Schema validation considerations

The server only generates composed attributes for entries in which that attribute is allowed to be present.

For user attributes, the target attribute type must be permitted by at least one of the object classes associated with the entry. If an entry does not have any object class that permits the target attribute, then an attempt to generate composed values for the entry fails with an objectClassViolation (65) result. This restriction does not exist for operational attributes.

The server allows composed attributes to satisfy mandatory attribute requirements. If the target attribute is declared as a MUST type for any of the entry’s object classes, then a client should be able to add an entry that does not include values for that attribute type as long as the server composes a value for that attribute.

The server enforces attribute syntax restrictions for composed attributes. If a composed attribute violates the syntax for the associated attribute type, then the operation resulting in that composed attribute value is rejected with an INVALID_ATTRIBUTE_SYNTAX result. This can be overridden on a per-attribute-type basis using thepermit-syntax-violations-for-attribute property in the global configuration.

If this option is used to permit values that violate the associated syntax, then matching operations involving malformed values might not behave in a predictable manner.
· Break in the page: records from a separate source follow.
Lemma afterAll_spec envs s :
  read_run dir grow comp p0 h0 s envs ->
  exists s2 h2 p2 R result, since dir comp h0 p0 s2 h2 p2 /\ p0 <= R <= p2 /\
    afterAll f envs minRevision takeKey s = (Some (Ok tt, result), s2) /\
    events_upto h2 R (ar_events result).
Proof.
  intros [HR Hup Hreads Htime].
  destruct (after_run _ envs s h0 p0 minRevision (newAfterCollector f minRevision true 0 takeKey)
    (enough_le _ _ _ _ _ (length_filter _ _) Htime) HR Hup
    ltac:(lia) Hreads ltac:(reflexivity)) as (s2 & h2 & p2 & c2 & R & Hres & Hs2 & HRp & Hev).
  { split; try done; [lia| |by left]. unfold events_upto, rev_todo. rewrite filter_none; [done|].
    intros x _ [? ?]. lia. }
  eexists s2, h2, p2, R, _. split; [done|]. split; [done|]. split.
  - unfold afterAll. change (afterRevisionSelector f minRevision) with (after_range dir minRevision).
    rewrite Hres. reflexivity.
  - exact Hev.
Qed.
End AfterAll.

(** * Watches *)

Lemma mjoin_nonempty {A} (l : list (list A)) : mjoin (filter (fun b => b <> []) l) = mjoin l.
Proof.
  induction l as [|b l IH]; [done|]. rewrite filter_cons. change (mjoin (?x :: ?k)) with (x ++ mjoin k).
  case_decide as Hb; [change (mjoin (?x :: ?k)) with (x ++ mjoin k); by rewrite IH|].
  subst b. by rewrite IH.
Qed.

Lemma mjoin_fmap_filter {A} (P : A -> Prop) `{!forall x, Decision (P x)} (l : list (list A)) :
  mjoin (filter P <$> l) = filter P (mjoin l).
Proof.
  induction l as [|b l IH]; [done|]. rewrite fmap_cons. change (mjoin (?x :: ?k)) with (x ++ mjoin k).
  by rewrite IH, filter_app.
Qed.

Definition rev_of_event (e : Event) : Z := kv_ModRevision (ev_KV e).
Definition event_lt (a b : Event) : Prop := rev_of_event a < rev_of_event b.

Lemma skip_sent_filter r events :
  StronglySorted event_lt events -> skip_sent r events = filter (fun e => r < rev_of_event e) events.
Proof.
  induction 1 as [|e l Hs IH He]; [done|]. cbn [skip_sent]. rewrite filter_cons. fold (rev_of_event e).
  destruct (Z.leb_spec (rev_of_event e) r) as [Hle|Hlt].
  - by rewrite IH, decide_False by lia.
  - rewrite decide_True by done. f_equal. symmetry. apply filter_every. rewrite Forall_forall in He.
    intros x Hx. specialize (He x Hx). unfold event_lt in He. lia.
Qed.

Lemma skip_sent_batches r (l : list (list Event)) :
  StronglySorted event_lt (mjoin l) ->
  mjoin (skip_sent r <$> l) = filter (fun e => r < rev_of_event e) (mjoin l).
Proof.
  induction l as [|b l IH]; [done|]. rewrite fmap_cons. change (mjoin (?x :: ?k)) with (x ++ mjoin k).
  intros Hs. rewrite filter_app, <-IH, skip_sent_filter; [done|..].
  - by apply StronglySorted_app_1_l in Hs.
  - by apply StronglySorted_app_1_r in Hs.
Qed.

Lemma filter_core (P : KeyValue -> Prop) `{!forall x, Decision (P x)} `{Config} (events : list Event) (l : list entry) :
  core <$> events = record_core <$> l ->
  core <$> filter (fun e => P (ev_KV e)) events = record_core <$> filter (fun e => P (ev_KV (event_of e))) l.
Proof.
  revert l; induction events as [|e events IH]; intros [|x l]; try done. rewrite !fmap_cons. intros E.
  assert (E1 : core e = record_core x) by congruence.
  assert (E2 : core <$> events = record_core <$> l) by congruence.
  assert (Ek : ev_KV e = ev_KV (event_of x)) by exact (f_equal snd E1).
  rewrite !filter_cons, Ek. case_decide; [rewrite !fmap_cons; f_equal; auto|auto].
Qed.
Definition live_set (h : history) : gset bytes :=
  filter (fun k => K k /\ is_Some (live (latest h k))) (list_to_set ((fun e : entry => Key e.2) <$> h)).

Lemma elem_of_live_set h k : k ∈ live_set h <-> K k /\ is_Some (live (latest h k)).
Proof.
  unfold live_set. rewrite elem_of_filter, elem_of_list_to_set, list_elem_of_fmap.
  split; [tauto|]. intros [HK Hl]. split; [done|]. destruct Hl as [e He].
  apply live_Some in He as [He _]. apply latest_Some in He as [Hin Hk]. by exists e.
Qed.

(** The number of keys of [K] live at a revision. *)
Definition live_count (R : Z) (h : history) : Z := Z.of_nat (length (live_list K R h)).

Lemma live_list_set R h :
  StronglySorted rev_lt h -> live_set (upto R h) = list_to_set ((fun e : entry => Key e.2) <$> live_list K R h).
Proof.
  intros Hs. apply set_eq. intros k. rewrite elem_of_live_set, elem_of_list_to_set, list_elem_of_fmap.
  unfold live_list. setoid_rewrite list_elem_of_filter. setoid_rewrite elem_of_by_key. split.
  - intros [HK [e He]]. pose proof He as Hin. apply live_Some in Hin as [Hin _].
    apply latest_Some in Hin as [[_ Hin]%list_elem_of_filter Hk]. exists e. rewrite Hk. done.
  - intros (e & -> & [HK He] & _). eauto.
Qed.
The server should also enforce the SINGLE-VALUE constraint for the target attribute type. If an attribute type is defined with this constraint, you cannot configure the composed attribute plugin to generate multiple values for that attribute, and any operation that results in multiple values for the target attribute is rejected.

Composed attributes cannot set values for operational attributes that are defined with the NO-USER-MODIFICATION constraint.